> **WORK TASK**
From the line holding "(** [validate_data] only" to the final line of the entries, set down each line exactly, including both, and nothing more.

> **RECORDS FOR THE TASK**

=-=-=

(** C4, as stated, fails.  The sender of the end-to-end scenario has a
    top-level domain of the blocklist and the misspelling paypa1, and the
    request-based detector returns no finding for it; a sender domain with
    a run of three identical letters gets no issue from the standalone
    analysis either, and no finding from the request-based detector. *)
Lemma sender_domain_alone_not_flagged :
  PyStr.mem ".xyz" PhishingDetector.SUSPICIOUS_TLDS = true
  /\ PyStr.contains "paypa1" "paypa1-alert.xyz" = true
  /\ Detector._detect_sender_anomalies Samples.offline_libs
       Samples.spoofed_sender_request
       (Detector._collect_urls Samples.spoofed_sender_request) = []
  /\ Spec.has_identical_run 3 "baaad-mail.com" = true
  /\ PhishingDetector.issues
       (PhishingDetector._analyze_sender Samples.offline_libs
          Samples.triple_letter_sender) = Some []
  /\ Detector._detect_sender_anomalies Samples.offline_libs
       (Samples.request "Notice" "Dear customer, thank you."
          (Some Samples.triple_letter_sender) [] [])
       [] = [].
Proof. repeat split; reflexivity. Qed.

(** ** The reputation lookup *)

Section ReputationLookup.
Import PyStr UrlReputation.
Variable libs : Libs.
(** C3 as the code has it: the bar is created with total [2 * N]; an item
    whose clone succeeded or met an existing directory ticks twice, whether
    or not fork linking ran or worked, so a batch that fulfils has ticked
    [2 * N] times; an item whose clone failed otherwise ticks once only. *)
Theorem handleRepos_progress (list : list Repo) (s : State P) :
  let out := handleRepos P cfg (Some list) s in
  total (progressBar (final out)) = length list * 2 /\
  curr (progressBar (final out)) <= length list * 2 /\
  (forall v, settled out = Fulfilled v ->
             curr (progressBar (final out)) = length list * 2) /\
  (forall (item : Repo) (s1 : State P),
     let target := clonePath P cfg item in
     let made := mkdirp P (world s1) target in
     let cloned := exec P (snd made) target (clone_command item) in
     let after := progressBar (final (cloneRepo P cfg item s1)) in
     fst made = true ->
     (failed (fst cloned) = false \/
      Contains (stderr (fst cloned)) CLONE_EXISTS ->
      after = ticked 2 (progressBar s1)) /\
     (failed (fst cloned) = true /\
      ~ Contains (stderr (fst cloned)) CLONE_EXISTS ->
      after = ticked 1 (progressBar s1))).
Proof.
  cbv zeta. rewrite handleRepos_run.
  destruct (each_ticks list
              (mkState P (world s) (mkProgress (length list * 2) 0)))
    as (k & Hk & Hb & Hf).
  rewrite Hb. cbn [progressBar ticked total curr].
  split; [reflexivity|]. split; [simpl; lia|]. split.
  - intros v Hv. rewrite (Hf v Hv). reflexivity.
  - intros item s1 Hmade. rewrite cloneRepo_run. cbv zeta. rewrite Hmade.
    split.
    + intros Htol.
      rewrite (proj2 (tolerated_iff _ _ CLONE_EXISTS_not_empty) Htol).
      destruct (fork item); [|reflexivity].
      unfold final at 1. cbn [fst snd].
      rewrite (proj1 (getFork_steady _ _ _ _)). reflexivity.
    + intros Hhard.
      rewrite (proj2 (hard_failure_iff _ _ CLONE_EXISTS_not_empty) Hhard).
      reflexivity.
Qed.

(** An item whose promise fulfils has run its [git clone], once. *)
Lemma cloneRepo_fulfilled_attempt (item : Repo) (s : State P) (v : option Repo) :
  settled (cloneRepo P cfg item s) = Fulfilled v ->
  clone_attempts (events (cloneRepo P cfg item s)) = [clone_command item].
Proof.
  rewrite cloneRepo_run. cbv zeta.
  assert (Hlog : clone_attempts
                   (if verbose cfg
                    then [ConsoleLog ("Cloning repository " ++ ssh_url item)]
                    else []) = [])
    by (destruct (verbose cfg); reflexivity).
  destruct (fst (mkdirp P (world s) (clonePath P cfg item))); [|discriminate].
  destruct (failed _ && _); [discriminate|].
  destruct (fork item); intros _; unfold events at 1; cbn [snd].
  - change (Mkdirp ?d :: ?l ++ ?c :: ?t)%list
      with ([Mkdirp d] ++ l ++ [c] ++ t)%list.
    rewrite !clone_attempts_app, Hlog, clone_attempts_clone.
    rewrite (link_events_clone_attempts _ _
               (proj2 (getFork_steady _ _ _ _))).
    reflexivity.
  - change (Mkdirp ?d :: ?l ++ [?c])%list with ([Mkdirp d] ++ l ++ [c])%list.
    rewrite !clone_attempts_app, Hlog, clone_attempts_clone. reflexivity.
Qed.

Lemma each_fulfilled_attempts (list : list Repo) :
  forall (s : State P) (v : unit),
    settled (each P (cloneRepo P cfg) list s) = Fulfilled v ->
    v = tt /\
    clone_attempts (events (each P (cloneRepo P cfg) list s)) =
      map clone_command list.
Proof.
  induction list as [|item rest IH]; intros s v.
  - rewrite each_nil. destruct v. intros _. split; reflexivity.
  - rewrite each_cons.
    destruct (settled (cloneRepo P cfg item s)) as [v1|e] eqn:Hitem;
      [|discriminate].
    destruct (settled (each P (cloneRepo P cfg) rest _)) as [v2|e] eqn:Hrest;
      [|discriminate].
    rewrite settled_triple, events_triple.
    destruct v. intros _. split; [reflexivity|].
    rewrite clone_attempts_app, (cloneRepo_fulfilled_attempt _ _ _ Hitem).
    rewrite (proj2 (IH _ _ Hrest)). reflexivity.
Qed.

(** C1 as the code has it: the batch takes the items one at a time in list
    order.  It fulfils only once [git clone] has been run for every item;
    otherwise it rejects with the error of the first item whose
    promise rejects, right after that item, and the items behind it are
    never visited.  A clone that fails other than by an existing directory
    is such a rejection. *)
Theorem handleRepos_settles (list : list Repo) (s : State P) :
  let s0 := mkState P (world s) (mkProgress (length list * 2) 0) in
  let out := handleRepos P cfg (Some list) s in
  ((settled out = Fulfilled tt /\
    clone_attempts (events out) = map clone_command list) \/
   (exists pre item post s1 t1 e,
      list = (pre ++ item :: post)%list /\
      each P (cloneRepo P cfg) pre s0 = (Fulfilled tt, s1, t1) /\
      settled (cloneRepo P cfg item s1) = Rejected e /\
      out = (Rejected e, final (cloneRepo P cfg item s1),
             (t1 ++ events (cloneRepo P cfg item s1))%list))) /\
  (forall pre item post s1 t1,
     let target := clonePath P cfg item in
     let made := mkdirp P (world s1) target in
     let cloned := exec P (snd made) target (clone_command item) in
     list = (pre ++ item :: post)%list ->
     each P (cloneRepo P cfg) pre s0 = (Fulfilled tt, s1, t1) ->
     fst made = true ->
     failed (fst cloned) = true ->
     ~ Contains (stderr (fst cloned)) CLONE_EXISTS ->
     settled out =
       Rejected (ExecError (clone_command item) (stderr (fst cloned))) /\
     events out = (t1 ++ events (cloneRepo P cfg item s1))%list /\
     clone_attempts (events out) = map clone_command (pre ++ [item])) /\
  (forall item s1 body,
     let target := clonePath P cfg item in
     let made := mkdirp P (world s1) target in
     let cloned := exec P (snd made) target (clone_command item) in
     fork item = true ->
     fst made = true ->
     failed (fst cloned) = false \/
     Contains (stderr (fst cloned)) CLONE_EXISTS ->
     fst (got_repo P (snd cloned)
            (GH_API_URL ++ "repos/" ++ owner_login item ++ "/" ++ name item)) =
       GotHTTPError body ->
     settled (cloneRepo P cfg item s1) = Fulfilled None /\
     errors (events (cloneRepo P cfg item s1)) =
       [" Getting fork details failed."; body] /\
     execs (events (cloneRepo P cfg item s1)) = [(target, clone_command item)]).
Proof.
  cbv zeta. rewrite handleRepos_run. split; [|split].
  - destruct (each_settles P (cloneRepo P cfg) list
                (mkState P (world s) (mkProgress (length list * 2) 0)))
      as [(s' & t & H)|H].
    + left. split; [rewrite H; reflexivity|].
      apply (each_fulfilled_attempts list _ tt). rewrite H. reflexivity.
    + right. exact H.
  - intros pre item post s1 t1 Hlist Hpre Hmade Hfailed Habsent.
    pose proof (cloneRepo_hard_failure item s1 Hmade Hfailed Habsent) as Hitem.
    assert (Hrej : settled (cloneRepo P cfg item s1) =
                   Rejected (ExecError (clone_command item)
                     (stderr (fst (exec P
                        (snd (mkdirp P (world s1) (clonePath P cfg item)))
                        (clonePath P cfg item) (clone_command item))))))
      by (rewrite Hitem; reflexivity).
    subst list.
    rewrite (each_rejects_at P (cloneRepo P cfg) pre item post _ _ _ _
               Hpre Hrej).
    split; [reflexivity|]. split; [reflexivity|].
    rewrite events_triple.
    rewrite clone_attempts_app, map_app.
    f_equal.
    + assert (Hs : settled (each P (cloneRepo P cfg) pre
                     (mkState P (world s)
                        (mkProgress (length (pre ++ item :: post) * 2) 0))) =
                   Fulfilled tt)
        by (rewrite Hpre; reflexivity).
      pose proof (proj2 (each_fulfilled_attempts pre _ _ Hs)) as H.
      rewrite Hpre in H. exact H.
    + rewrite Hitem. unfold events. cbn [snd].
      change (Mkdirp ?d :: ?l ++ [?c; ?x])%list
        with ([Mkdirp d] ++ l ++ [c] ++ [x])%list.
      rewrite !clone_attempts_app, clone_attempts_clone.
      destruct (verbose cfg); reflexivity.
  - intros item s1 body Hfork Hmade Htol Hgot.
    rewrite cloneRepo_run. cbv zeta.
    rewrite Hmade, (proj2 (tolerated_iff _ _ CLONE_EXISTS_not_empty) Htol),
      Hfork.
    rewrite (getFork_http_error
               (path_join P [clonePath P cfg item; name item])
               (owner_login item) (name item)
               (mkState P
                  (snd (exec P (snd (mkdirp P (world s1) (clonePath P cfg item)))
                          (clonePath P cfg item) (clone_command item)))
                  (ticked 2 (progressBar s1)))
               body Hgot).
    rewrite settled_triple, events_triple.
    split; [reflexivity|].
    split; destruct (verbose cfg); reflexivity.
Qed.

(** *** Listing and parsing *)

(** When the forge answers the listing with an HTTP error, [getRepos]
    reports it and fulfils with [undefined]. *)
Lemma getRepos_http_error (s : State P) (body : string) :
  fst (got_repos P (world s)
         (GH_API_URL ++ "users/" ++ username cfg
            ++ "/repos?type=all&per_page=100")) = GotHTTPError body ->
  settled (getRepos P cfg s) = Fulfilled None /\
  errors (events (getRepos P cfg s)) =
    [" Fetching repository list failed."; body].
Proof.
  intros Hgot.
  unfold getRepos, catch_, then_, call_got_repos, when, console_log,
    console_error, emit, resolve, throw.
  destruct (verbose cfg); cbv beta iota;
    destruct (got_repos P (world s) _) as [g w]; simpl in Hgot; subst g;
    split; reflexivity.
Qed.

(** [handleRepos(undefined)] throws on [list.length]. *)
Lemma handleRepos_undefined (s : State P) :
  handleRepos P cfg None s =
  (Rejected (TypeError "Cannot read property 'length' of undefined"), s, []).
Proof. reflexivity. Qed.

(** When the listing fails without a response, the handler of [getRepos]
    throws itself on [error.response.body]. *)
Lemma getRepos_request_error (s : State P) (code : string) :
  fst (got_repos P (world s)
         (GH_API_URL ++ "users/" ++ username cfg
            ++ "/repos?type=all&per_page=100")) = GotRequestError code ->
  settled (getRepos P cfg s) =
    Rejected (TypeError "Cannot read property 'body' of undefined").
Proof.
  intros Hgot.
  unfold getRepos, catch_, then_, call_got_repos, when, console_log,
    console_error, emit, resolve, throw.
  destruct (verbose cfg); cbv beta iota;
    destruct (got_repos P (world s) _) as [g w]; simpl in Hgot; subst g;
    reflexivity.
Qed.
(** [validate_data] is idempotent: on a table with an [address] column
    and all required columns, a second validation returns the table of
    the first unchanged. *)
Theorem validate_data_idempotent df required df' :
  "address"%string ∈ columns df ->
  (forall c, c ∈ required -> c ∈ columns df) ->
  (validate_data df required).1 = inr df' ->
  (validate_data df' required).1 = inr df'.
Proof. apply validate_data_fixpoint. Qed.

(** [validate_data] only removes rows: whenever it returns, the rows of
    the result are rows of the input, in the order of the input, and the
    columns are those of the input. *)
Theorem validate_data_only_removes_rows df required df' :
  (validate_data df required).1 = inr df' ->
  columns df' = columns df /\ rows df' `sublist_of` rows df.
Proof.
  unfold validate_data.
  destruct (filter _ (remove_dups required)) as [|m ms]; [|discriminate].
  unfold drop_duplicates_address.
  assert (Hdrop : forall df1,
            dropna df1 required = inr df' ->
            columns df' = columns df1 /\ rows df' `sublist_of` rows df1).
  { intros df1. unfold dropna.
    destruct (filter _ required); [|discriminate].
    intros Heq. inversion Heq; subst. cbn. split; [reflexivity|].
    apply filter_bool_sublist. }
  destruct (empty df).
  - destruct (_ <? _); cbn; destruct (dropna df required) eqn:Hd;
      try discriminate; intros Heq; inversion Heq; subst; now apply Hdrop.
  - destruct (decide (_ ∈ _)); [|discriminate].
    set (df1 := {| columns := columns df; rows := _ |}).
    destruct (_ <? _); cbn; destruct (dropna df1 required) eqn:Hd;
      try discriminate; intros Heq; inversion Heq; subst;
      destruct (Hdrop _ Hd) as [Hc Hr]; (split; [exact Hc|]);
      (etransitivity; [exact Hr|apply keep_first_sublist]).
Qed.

=-=-=

> **ANSWER FOR THIS EXERCISE**
(** [validate_data] only removes rows: whenever it returns, the rows of
    the result are rows of the input, in the order of the input, and the
    columns are those of the input. *)
Theorem validate_data_only_removes_rows df required df' :
  (validate_data df required).1 = inr df' ->
  columns df' = columns df /\ rows df' `sublist_of` rows df.
Proof.
  unfold validate_data.
  destruct (filter _ (remove_dups required)) as [|m ms]; [|discriminate].
  unfold drop_duplicates_address.
  assert (Hdrop : forall df1,
            dropna df1 required = inr df' ->
            columns df' = columns df1 /\ rows df' `sublist_of` rows df1).
  { intros df1. unfold dropna.
    destruct (filter _ required); [|discriminate].
    intros Heq. inversion Heq; subst. cbn. split; [reflexivity|].
    apply filter_bool_sublist. }
  destruct (empty df).
  - destruct (_ <? _); cbn; destruct (dropna df required) eqn:Hd;
      try discriminate; intros Heq; inversion Heq; subst; now apply Hdrop.
  - destruct (decide (_ ∈ _)); [|discriminate].
    set (df1 := {| columns := columns df; rows := _ |}).
    destruct (_ <? _); cbn; destruct (dropna df1 required) eqn:Hd;
      try discriminate; intros Heq; inversion Heq; subst;
      destruct (Hdrop _ Hd) as [Hc Hr]; (split; [exact Hc|]);
      (etransitivity; [exact Hr|apply keep_first_sublist]).
Qed.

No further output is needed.